━━━ Given data

(** [s.unique().tolist()]: the first occurrences, in order. *)
Fixpoint unique (seen : list (option string)) (s : list (option string)) : list (option string) :=
  match s with
  | [] => []
  | x :: s' =>
      if bool_decide (x ∈ seen) then unique seen s' else x :: unique (x :: seen) s'
  end.

Definition field_statistics (s : list fl) : FieldStatistics :=
  {| stat_mean := series_mean s;
     stat_median := series_median s;
     stat_std := series_std s;
     stat_min := series_min s;
     stat_max := series_max s |}.

Definition analyze_weather_patterns (weather_data : list Measurement) : response Analysis :=
  match weather_data with
  | [] => Error "No weather data provided"
  | _ =>
      let df : DataFrame := weather_data in
      let summary :=
        {| total_records := length df;
           date_range :=
             (if has_column "timestamp" df
              then str_least String.leb (str_series "timestamp" df) else None,
              if has_column "timestamp" df
              then str_least (fun a b => String.leb b a) (str_series "timestamp" df) else None);
           locations :=
             if has_column "location" df then unique [] (str_series "location" df) else [] |} in
      let statistics :=
        fold_left (fun (acc : gmap string FieldStatistics) col =>
                     if has_column col df
                     then <[col := field_statistics (series col df)]> acc
                     else acc)
                  numerical_columns ∅ in
      Result {| summary := summary;
                statistics := statistics;
                trends := _analyze_trends df;
                anomalies := _detect_anomalies df;
                risk_assessment := _assess_risks df |}
  end.

(** *** [generate_weather_prediction] *)

Record FieldPrediction : Type := {
  value : fl;
  trend : string;
  field_confidence : flR
}.

Record Prediction : Type := {
  prediction_location : string;
  forecast_hours : nat;
  predictions : gmap string FieldPrediction;
  confidence : Q;
  model_version : string;
  prediction_risk_assessment : odict fl
}.

(** [0.7 + 0.2 * (1 - abs(trend) / (np.std(recent_values) + 1e-6))] *)
Definition confidence_of (trend : fl) (sd : flR) : flR :=
  match trend, sd with
  | Num t, NumR s => NumR (0.7 + 0.2 * (1 - Q2R (Qabs t) / (s + / 1000000)))%R
  | _, _ => NaNR
  end.

Definition predict_field (recent_values : list fl) : FieldPrediction :=
  let trend :=
    fdiv (fsub (iloc_last recent_values) (iloc_first recent_values))
         (Num (of_nat (length recent_values))) in
  let predicted_value := fadd (iloc_last recent_values) trend in
  {| value := predicted_value;
     trend := if fgt trend (Num 0) then "increasing" else "decreasing";
     field_confidence := confidence_of trend (np_std recent_values) |}.

Definition generate_weather_prediction (location : string) (historical_data : list Measurement)
  : response Prediction :=
  match historical_data with
  | [] => Error "No historical data provided"
  | _ =>
      let df : DataFrame := historical_data in
      let predictions : gmap string FieldPrediction :=
        if (3 <=? length df)%nat then
          fold_left (fun (acc : gmap string FieldPrediction) param =>
                       if has_column param df
                       then <[param := predict_field (tail 3 (series param df))]> acc
                       else acc)
                    numerical_columns ∅
        else ∅ in
      Result {| prediction_location := location;
                forecast_hours := 24;
                predictions := predictions;
                confidence := 0.75;
                model_version := "v1.0";
                prediction_risk_assessment := _assess_risks df |}
  end.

━━━━━━

(Requirement): Spot every line in the entries that includes the word "param", and copy each one out.

(Solution to this task):
          fold_left (fun (acc : gmap string FieldPrediction) param =>
                       if has_column param df
                       then <[param := predict_field (tail 3 (series param df))]> acc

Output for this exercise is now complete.